La questione contadina

La crisi agraria annoverò fra i suoi effetti anche la messa all’ordine del giorno in tutta Europa della questione contadina.

In Italia, la nascita di una questione contadina fu motivo di sorpresa, di preoccupazione e di allarme, prima ancora che occasione di interessamen­to positivo a ciò che nelle campagne si stava manifestando o andava a de­terminarsi. Durante la grande inchiesta agraria Jacini, disposta dal parla­mento, fu tutto un interrogarsi non tanto sulle condizioni di vita dei lavoratori dei campi, quanto sul loro comporta­mento in rapporto al principio di autorità, al rispetto della legge, all’accet­tazione delle diseguaglianze sociali ecc.
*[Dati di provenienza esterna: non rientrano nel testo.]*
(** * vectorbt.utils.decorators: caching descriptors, method caches,
      attribute traversal and the accessor binder

    A shallow embedding of [vectorbt/utils/decorators.py].  Python objects
    are modelled by their [__dict__] (a finite map from attribute names to
    stored objects), the process-wide switch [defaults.caching] and the
    effects of the decorated functions by an explicit state, and raised
    exceptions by a result type. *)

From Stdlib Require Import ZArith List Bool Lia.
From Stdlib Require QArith.
From stdpp Require Import base gmap strings list.

Open Scope string_scope.
Open Scope list_scope.
Open Scope nat_scope.
Set Warnings "-register-all".

(** ** Python data *)

(** The values that flow through the decorators as arguments, results and
    configuration entries.  A finite float is represented by the rational
    number it denotes (NaN and the infinities are left out), which is all
    that [==] between numbers looks at. *)
Inductive Value : Type :=
| VNone
| VBool (b : bool)
| VInt (z : Z)
| VFloat (q : QArith_base.Q)
| VStr (s : string)
| VTuple (l : list Value)
| VList (l : list Value).

(** [type(v)] *)
Inductive PyType : Type :=
  NoneType | bool_t | int_t | float_t | str_t | tuple_t | list_t.

Global Instance PyType_eq_dec : EqDecision PyType.
Proof. solve_decision. Defined.

Definition type_of (v : Value) : PyType :=
  match v with
  | VNone => NoneType
  | VBool _ => bool_t
  | VInt _ => int_t
  | VFloat _ => float_t
  | VStr _ => str_t
  | VTuple _ => tuple_t
  | VList _ => list_t
  end.

(** Element-wise comparison of two sequences, as [tuple.__eq__] and
    [list.__eq__] do it. *)
Definition seq_eqb {A : Type} (eqb : A → A → bool) : list A → list A → bool :=
  fix go (l m : list A) : bool :=
    match l, m with
    | [], [] => true
    | x :: l', y :: m' => eqb x y && go l' m'
    | _, _ => false
    end.

(** The numeric value of a number: [bool] is a subclass of [int], and an
    [int] compares with a [float] by value. *)
Definition num_val (v : Value) : option QArith_base.Q :=
  match v with
  | VBool b => Some (QArith_base.inject_Z (if b then 1 else 0))
  | VInt z => Some (QArith_base.inject_Z z)
  | VFloat q => Some q
  | _ => None
  end.

(** [a == b] *)
Fixpoint py_eq (a b : Value) : bool :=
  match a, b with
  | VNone, VNone => true
  | VStr s, VStr t => bool_decide (s = t)
  | VTuple l, VTuple m => seq_eqb py_eq l m
  | VList l, VList m => seq_eqb py_eq l m
  | _, _ =>
      match num_val a, num_val b with
      | Some x, Some y => QArith_base.Qeq_bool x y
      | _, _ => false
      end
  end.

(** Modelled from the spec: [checks.is_hashable] is not part of this module;
    it is the predicate "classifying each call argument as key-able or
    not".  On the values above, [hash] fails exactly on a list and on a
    tuple that holds an unhashable element. *)
Fixpoint is_hashable (v : Value) : bool :=
  match v with
  | VList _ => false
  | VTuple l => forallb is_hashable l
  | _ => true
  end.

(** ** Exceptions and results *)

Inductive Exn : Type :=
| AttributeError (msg : string)
| TypeError (msg : string)
| Exception (msg : string).

Inductive Result (A : Type) : Type :=
| Return (a : A)
| Raise (e : Exn).
Arguments Return {A} a.
Arguments Raise {A} e.

(** ** functools.lru_cache

    The standard library function that [cached_method] delegates to, after
    CPython's [Lib/functools.py].  [_make_key] starts from the positional
    arguments, adds the keyword mark and the keyword items when there are
    keyword arguments, and then either adds the types of all arguments
    ([if typed:]) or, for a key of length one whose element is exactly an
    [int] or a [str], returns that element itself
    ([elif len(key) == 1 and type(key[0]) in fasttypes: return key[0]]);
    in all other cases it returns the [_HashedSeq] of the key. *)
Inductive KeyItem : Type :=
| KVal (v : Value)
| KMark
| KType (t : PyType).

Inductive Key : Type :=
| KBare (v : Value)
| KSeq (items : list KeyItem).

Definition kwd_items (kwds : list (string * Value)) : list KeyItem :=
  flat_map (λ kv, [KVal (VStr kv.1); KVal kv.2]) kwds.

Definition fasttype (v : Value) : bool :=
  match v with
  | VInt _ | VStr _ => true
  | _ => false
  end.

Definition make_key (args : list Value) (kwds : list (string * Value))
    (typed : bool) : Key :=
  let key := KVal <$> args in
  let key := match kwds with
             | [] => key
             | _ => key ++ KMark :: kwd_items kwds
             end in
  if typed then
    KSeq (key ++ ((λ v, KType (type_of v)) <$> args)
              ++ ((λ kv, KType (type_of kv.2)) <$> kwds))
  else
    match key with
    | [KVal v] => if fasttype v then KBare v else KSeq key
    | _ => KSeq key
    end.

Definition item_eq (a b : KeyItem) : bool :=
  match a, b with
  | KVal x, KVal y => py_eq x y
  | KMark, KMark => true
  | KType s, KType t => bool_decide (s = t)
  | _, _ => false
  end.

(** Equality of two keys as the cache dictionary sees it: an [int] or [str]
    never equals a [_HashedSeq]. *)
Definition key_eq (a b : Key) : bool :=
  match a, b with
  | KBare x, KBare y => py_eq x y
  | KSeq l, KSeq m => seq_eqb item_eq l m
  | _, _ => false
  end.

(** The state of one [lru_cache] wrapper: its bound ([None] is unbounded;
    a negative [maxsize] counts as 0), the [typed] flag, and the entries
    from the least to the most recently used. *)
Record LruCache : Type := mkLru {
  lru_maxsize : option nat;
  lru_typed : bool;
  lru_entries : list (Key * Value)
}.

Definition lru_cache (maxsize : option Z) (typed : bool) : LruCache :=
  mkLru (Z.to_nat <$> maxsize) typed [].

Definition cache_get (k : Key) (es : list (Key * Value)) : option (Key * Value) :=
  find (λ e, key_eq e.1 k) es.

Fixpoint unlink (k : Key) (es : list (Key * Value)) : list (Key * Value) :=
  match es with
  | [] => []
  | e :: es' => if key_eq e.1 k then es' else e :: unlink k es'
  end.

(** The keys of a cache, from the least to the most recently used, and how
    one call with key [k] changes them: a key that is there moves to the
    most recently used end (in a bounded cache); a new key is added there,
    after the least recently used key has been dropped when the cache is
    full.  This is the order the statements about eviction refer to. *)
Definition has_key (k : Key) (ks : list Key) : bool :=
  existsb (λ k', key_eq k' k) ks.

Fixpoint move_to_end (k : Key) (ks : list Key) : list Key :=
  match ks with
  | [] => []
  | k' :: ks' => if key_eq k' k then ks' ++ [k'] else k' :: move_to_end k ks'
  end.

Definition keys_step (maxsize : option nat) (k : Key) (ks : list Key)
    : list Key :=
  match maxsize with
  | Some O => ks
  | None => if has_key k ks then ks else ks ++ [k]
  | Some n =>
      if has_key k ks then move_to_end k ks
      else (if bool_decide (n ≤ length ks) then tail ks else ks) ++ [k]
  end.

Definition is_miss (maxsize : option nat) (k : Key) (ks : list Key) : bool :=
  match maxsize with
  | Some O => true
  | _ => negb (has_key k ks)
  end.

(** The keys after a run of calls, and the number of misses in the run. *)
Fixpoint keys_after (maxsize : option nat) (typed : bool)
    (argss : list (list Value * list (string * Value))) (ks : list Key)
    : list Key :=
  match argss with
  | [] => ks
  | (args, kwds) :: argss =>
      keys_after maxsize typed argss
        (keys_step maxsize (make_key args kwds typed) ks)
  end.

Fixpoint misses (maxsize : option nat) (typed : bool)
    (argss : list (list Value * list (string * Value))) (ks : list Key)
    : nat :=
  match argss with
  | [] => 0
  | (args, kwds) :: argss =>
      (if is_miss maxsize (make_key args kwds typed) ks then 1 else 0)
      + misses maxsize typed argss
          (keys_step maxsize (make_key args kwds typed) ks)
  end.

(** Two keys that the cache dictionary takes for the same key. *)
Definition keq (a b : Key) : Prop := key_eq a b = true.

(** The keys used so far, each once, from the least to the most recently
    used: a use of [k] removes the keys equal to [k] and puts [k] last. *)
Definition touch (k : Key) (r : list Key) : list Key :=
  filter (λ k', key_eq k' k = false) r ++ [k].

Definition recency (history : list Key) : list Key :=
  foldl (λ r k, touch k r) [] history.

(** The last [N] of them. *)
Definition most_recent (N : nat) (r : list Key) : list Key :=
  drop (length r - N) r.

(** No two keys of the list are equal as keys. *)
Fixpoint distinct (r : list Key) : Prop :=
  match r with
  | [] => True
  | k :: r' => Forall (λ k', key_eq k k' = false) r' ∧ distinct r'
  end.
Allora sembrava escluso che vi po­tesse essere un protagonismo contadino di rilevanza economico-sociale e meno ancora di portata politica. Il primo allarme in tal senso venne, in ef­fetti, dalla provincia di Mantova, nel 1884. Una improvvisa ma abbastanza ordinata agitazione vide scendere in lotta, abbandonando il lavoro, migliaia di braccianti agricoli rivendicanti miglioramenti salariali al grido ‘La boje! La boje! (La bolle! La bolle!)’. Fu come un fulmine a ciel sereno. Di scioperi in Italia, specialmente in Lombardia, ce ne erano stati diversi; alcuni erano stati anche assai aspri; ma generalmente si era trattato di scio­peri operai. Lo sciopero contadino non era mai accaduto, e comunque ve­niva considerato per lo più come un fatto insolito, anomalo, incomprensi­bile, e come tale da respingere in linea di principio e in ogni caso da non tollerare sul piano pratico.  I proprietari mantovani rifiutarono di venire ad un accordo con gli scioperanti. Intervennero i carabinieri ed i soldati, indi la magistratura, che dopo un anno di detenzio­ne mandò assolti gli imputati.

Lo sciopero contadino mantovano pose il problema del rapporto fra l’Italia borghese e il risveglio e la presa di coscienza dell’Italia contadina. Alle classi dominanti italiane della città e della campa­gna fu più difficile accettare la formazione di un movimento contadino che il ben più impetuoso sviluppo del movimento operaio. Concorsero in tal senso interessi di classe, che nelle campagne furono più ostinati e riottosi che nelle città; influì la più generale aspettativa che la campagna costituiva una riserva di conservatorismo, senza la quale sarebbe stato difficile fron­teggiare l’incombente questione operaia nelle città, donde la necessità di tron­care in germe qualsiasi manifestazione di sovversivismo; pure ebbe peso la circostanza che il paese era allora in maggior parte fondato sulle strutture dell’agricoltura e non dell’industria.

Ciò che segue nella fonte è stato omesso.